Now, I live in America and have been known to drive a car occasionally and I also understand something else -- when mighty industrial countries need oil or anything else, they're going to take it. They're also unlikely to acquiesce forever to the whims of an organization like OPEC out of mere morality and decency, when military power can change the equation. Anyone who's going to be shocked, shocked by this kind of shit had better be prepared to live in a tent and eat twigs and berries instead of African cocoa or Central American sugar or any of the millions of other products we basically steal from hungry, dark-skinned people around the world on a daily basis.

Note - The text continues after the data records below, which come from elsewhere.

(** * Yapp: the input sanitization and validation layer of package [utils]

    A shallow embedding of the sanitizers of [internal/utils] (SanitizeUsername,
    SanitizeHallname, SanitizeDisplayName, SanitizeEmail, SanitizePhoneE164,
    SanitizePasswordPolicy, SanitizeColorFormat, SanitizeText,
    SanitizeMessageContent, ValidateFileName, ValidateFileType) together with
    the parts of the Go standard library they call.

    Data model.  A Go [string] is an immutable sequence of bytes: it is
    modelled as [list ascii] (one [ascii] is exactly one byte, and a Rocq
    string literal denotes its UTF-8 bytes, as a Go literal does).  A [rune]
    is an [int32], modelled as [Z].  A [*string] is an [option]; a Go result
    [(v, err)] is a pair whose second component is [None] for [nil].

    The Go packages are laid out as modules of the same name: [utf8],
    [unicode], [strings], [filepath], [regexp], [os], and the repository's
    package [utils].  Libraries whose tables are far outside the repository
    (Unicode case folding, NFKC normalisation, the bluemonday HTML policy, the
    password entropy estimator, the file system) are Section variables: every
    theorem holds for any behaviour of theirs, unless it states a premise. *)

From Stdlib Require Import ZArith Ascii String Lia Bool.
From stdpp Require Import gmap list strings.

Open Scope Z_scope.

(** Go strings as byte sequences. *)
Abbreviation gostring := (list ascii).
Abbreviation rune := Z (only parsing).

(** A Go string literal. *)
Definition str (s : string) : gostring := list_ascii_of_string s.

(** The numeric value of a byte, [0 .. 255]. *)
Definition byteZ (c : ascii) : Z := Z.of_N (N_of_ascii c).

(** [byte(x)] for an [x] already known to fit. *)
Definition byte_of (x : Z) : ascii := ascii_of_N (Z.to_N (x mod 256)).

(** * Package [unicode/utf8] *)
Module utf8.

Definition RuneError : rune := 0xFFFD.
Definition RuneSelf : Z := 0x80.
Definition MaxRune : rune := 0x10FFFF.
Definition UTFMax : nat := 4.

Definition surrogateMin : Z := 0xD800.
Definition surrogateMax : Z := 0xDFFF.

Definition maskx : Z := 0x3F.
Definition mask2 : Z := 0x1F.
Definition mask3 : Z := 0x0F.
Definition mask4 : Z := 0x07.

Definition tx : Z := 0x80.
Definition t2 : Z := 0xC0.
Definition t3 : Z := 0xE0.
Definition t4 : Z := 0xF0.

Definition rune1Max : Z := 0x7F.
Definition rune2Max : Z := 0x7FF.
Definition rune3Max : Z := 0xFFFF.

(** The default lowest and highest continuation byte. *)
Definition locb : Z := 0x80.
Definition hicb : Z := 0xBF.

(** An entry of the table [first]: [AS] for an ASCII byte, [XX] for a byte that
    cannot start a sequence, and [LEAD sz lo hi] for the first byte of a
    sequence of [sz] bytes whose second byte must lie in [lo .. hi] (the
    [acceptRanges] entry the Go table points to). *)
Inductive firstInfo : Type :=
  | AS
  | XX
  | LEAD (sz : nat) (lo hi : Z).

Definition first (b : Z) : firstInfo :=
  if b <? 0x80 then AS
  else if b <? 0xC2 then XX
  else if b <? 0xE0 then LEAD 2 locb hicb
  else if b =? 0xE0 then LEAD 3 0xA0 hicb
  else if b <? 0xED then LEAD 3 locb hicb
  else if b =? 0xED then LEAD 3 locb 0x9F
  else if b <? 0xF0 then LEAD 3 locb hicb
  else if b =? 0xF0 then LEAD 4 0x90 hicb
  else if b <? 0xF4 then LEAD 4 locb hicb
  else if b =? 0xF4 then LEAD 4 locb 0x8F
  else XX.

(** [s[i]] as a number ([0] out of range; every use is guarded by a length
    test, as in the Go code). *)
Definition at_ (s : gostring) (i : nat) : Z := byteZ (nth i s zero).

(** [utf8.DecodeRuneInString]: the first rune of [s] and its width in bytes.
    An invalid or truncated encoding yields [(RuneError, 1)], the empty
    string [(RuneError, 0)]. *)
Definition DecodeRuneInString (s : gostring) : rune * nat :=
  let n := length s in
  if (n <? 1)%nat then (RuneError, 0%nat)
  else
    let s0 := at_ s 0 in
    match first s0 with
    | AS => (s0, 1%nat)
    | XX => (RuneError, 1%nat)
    | LEAD sz lo hi =>
      if (n <? sz)%nat then (RuneError, 1%nat)
      else
        let s1 := at_ s 1 in
        if (s1 <? lo) || (hi <? s1) then (RuneError, 1%nat)
        else if (sz <=? 2)%nat then
          (Z.lor (Z.shiftl (Z.land s0 mask2) 6) (Z.land s1 maskx), 2%nat)
        else
          let s2 := at_ s 2 in
          if (s2 <? locb) || (hicb <? s2) then (RuneError, 1%nat)
          else if (sz <=? 3)%nat then
            (Z.lor (Z.lor (Z.shiftl (Z.land s0 mask3) 12)
                          (Z.shiftl (Z.land s1 maskx) 6))
                   (Z.land s2 maskx), 3%nat)
          else
            let s3 := at_ s 3 in
            if (s3 <? locb) || (hicb <? s3) then (RuneError, 1%nat)
            else
              (Z.lor (Z.lor (Z.lor (Z.shiftl (Z.land s0 mask4) 18)
                                   (Z.shiftl (Z.land s1 maskx) 12))
                            (Z.shiftl (Z.land s2 maskx) 6))
                     (Z.land s3 maskx), 4%nat)
    end.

But I'll tell you what I can do without. I can do without having to listen to American journalists, as well as politicians on both sides of the aisle, bitch and moan about how the Iraqi government better start "shaping up" and "taking responsibility" and "showing progress" if they want the continued blessing of American military power. Virtually every major newspaper in the country and every hack in Washington has lumped all the "benchmarks" together, painting them as concrete signs that, if met, would mean the Iraqi government is showing "progress" or "good faith." ...

The title of the Sun editorial, humorously, was "Small steps" -- as if such a radical decision about what may turn out to be a fourth of the world's oil reserves is a "small step."

Of course, among politicians, it was the same bullshit. "And we now have to see... a good-faith effort on the part of the Iraqi government," said Maine's Olympia Snowe, "that they're prepared to do what it's going to require to achieve a political consensus." The recently "antiwar" Chuck Hagel concurred: "We'[v]e seen the Iraqi government miss benchmark after benchmark," he said. "You have to connect consequences to those in some way."

Nancy Pelosi, meanwhile, described the benchmarks as a means to "hold the Iraqi government accountable." As if their failure to pass the Oil law would make them "not accountable."

Moreover, let's just say this about the Democratic Party. They can wash their hands of this war as much as they want publicly, but their endorsement of this crude neocolonial exploitation plan makes them accomplices in the occupation, and further legitimizes the insurgency. It is hard to argue with the logic of armed resistance to U.S. forces in Iraq when both American parties, representing the vast majority of the American voting public, endorse the same draconian plan to rob the country's riches. This isn't a situation in which there's going to be a better deal down the road, after Bush gets thrown out of office. Looking at it from that point of view, peaceful cooperation with the Americans is therefore probably impossible for any patriotic Iraqi; the economic consequences are too severe.

Commentary:

See: Mark Twain and the Onset of the Imperialist Period. We have returned to where we were 100 years ago both economically and imperialistically. We are no better or wiser than we were then. What is worse, we are now far more fragmented making it much harder to find common cause and fellowship amid the myriad groups that purport to be about serving the common good.

Update 5-11-07

This morning Larry Wilkerson referenced the aforementioned Spanish-American War (the Mark Twain link) in an interview on NPR that was posted at Truthout.org:

Ashbrook asked for some examples of such high crimes and misdemeanors, and Wilkerson replied: "I think that the caller was right. I think we went into this war for specious reasons. I think we went into this war not too much unlike the way we went into the Spanish American War with the Hearst press essentially goading the American people and the leadership into war. That was a different time in a different culture, in a different America. We're in a very different place today and I think we essentially got goaded into the war through some of the same means."

To which I say, yes, there are differences between then and now. But what has not changed is the degree to which power-mongers and the greedy will go to achieve their ends.